Assessing the interspecies and intraspecies diversity of Cas1 and Cas3 proteins of the CRISPR-Cas system in vibrio cholera and Escherichia coli strains

Abstract

Cholera is an extremely virulent waterborne disease caused by the ingestion of food or water contaminated with pathogenic strains of Vibrio cholerae. On the other hand, pathogenic strains of E. coli, particularly Shiga-toxin producing E. coli, are most commonly responsible for diarrheagenic illness, urinary tract infections, as well as life-threatening complications such as Hemolytic Uremic Syndrome (HUS). The presence of the CRISPR-Cas system in both of the bacterial species have raised major global concerns regarding the enhanced chances of pathogenicity or virulence in the bacterial strains due to this adaptive immune system.

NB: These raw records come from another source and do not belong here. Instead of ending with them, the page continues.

(* ===== verification/CommandLineSpec.v ===== *)
(** Theorems about the command line, the configuration file and the log of the arguments
    ([src/src/config.rs], [src/src/main.rs]). *)
From stdpp Require Import strings.
From S2P Require Import Prelude Text NetText Ip Types Auth Cipher World Config LowerLevel EndpointState EndpointCache Endpoint EndpointInv CommandLine.

(** * Results *)
Lemma Res_bind_Ok {A B} (x : Res A) (f : A → Res B) b : (x ≫= f) = Ok b → ∃ a, x = Ok a ∧ f a = Ok b.
Proof. destruct x as [a|]; [|done]. intros H. by exists a. Qed.
Lemma require_Ok b e u : require b e = Ok u → b = true.
Proof. by destruct b. Qed.
Lemma ok_or_Ok {A} e (o : option A) a : ok_or e o = Ok a → o = Some a.
Proof. destruct o; [|done]. by intros [= ->]. Qed.
Lemma optional_Ok {A B} (f : A → Res B) o r : optional f o = Ok r →
  (o = None ∧ r = None) ∨ ∃ a b, o = Some a ∧ r = Some b ∧ f a = Ok b.
Proof. destruct o as [a|]; cbn; [|intros [= <-]; auto]. intros (b & E & [= <-])%Res_bind_Ok. right. by exists a, b. Qed.
Lemma collect_Ok {A B} (f : A → Res B) l bs : collect_ok f l = Ok bs → Forall2 (λ a b, f a = Ok b) l bs.
Proof.
  revert bs. induction l as [|a l IH]; intros bs; cbn; [by intros [= <-]|].
  intros (b & Hb & (bs' & Hbs & [= <-])%Res_bind_Ok)%Res_bind_Ok. constructor; [done|by apply IH].
Qed.
(** Takes an accepted sequence of checks apart. *)
Ltac res_inv :=
  repeat match goal with
  | H : Ok _ = Ok _ |- _ => injection H as H; try subst
  | H : Err _ = Ok _ |- _ => discriminate H
  | H : require _ _ = Ok _ |- _ => apply require_Ok in H
  | H : ok_or _ _ = Ok _ |- _ => apply ok_or_Ok in H
  | H : mbind (M := Res) _ _ = Ok _ |- _ => apply Res_bind_Ok in H as (? & ? & H)
  | H : (let '(_, _) := ?p in _) = Ok _ |- _ => destruct p
  | H : (if ?b then _ else _) = Ok _ |- _ => let E := fresh "E" in destruct b eqn:E
  end.

(** * The configuration file *)
Definition blanks (l : list Z) : Prop := Forall (λ c, is_blank c = true) l.
Definition no_blank (l : list Z) : Prop := Forall (λ c, is_blank c = false) l.
(** A text with no blank at its ends. *)
Definition tight (l : list Z) : Prop := (∃ c, head l = Some c ∧ is_blank c = false) ∧ ∃ c, last l = Some c ∧ is_blank c = false.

Besides, the presence of the CRISPR-Cas system within these species can interfere with the emerging phage therapy treatment approaches against drug-resistant bacteria. In this study, we aimed to assess the diversity of cas1 and cas3 protein sequences in the CRISPR locus of several CRISPR confirmed V. cholerae and E. coli strains, and characterize this diversity across the functional domains of the reference cas proteins. Moreover, we established the interspecies relatedness of both species in terms of their cas1 and cas3 sequences.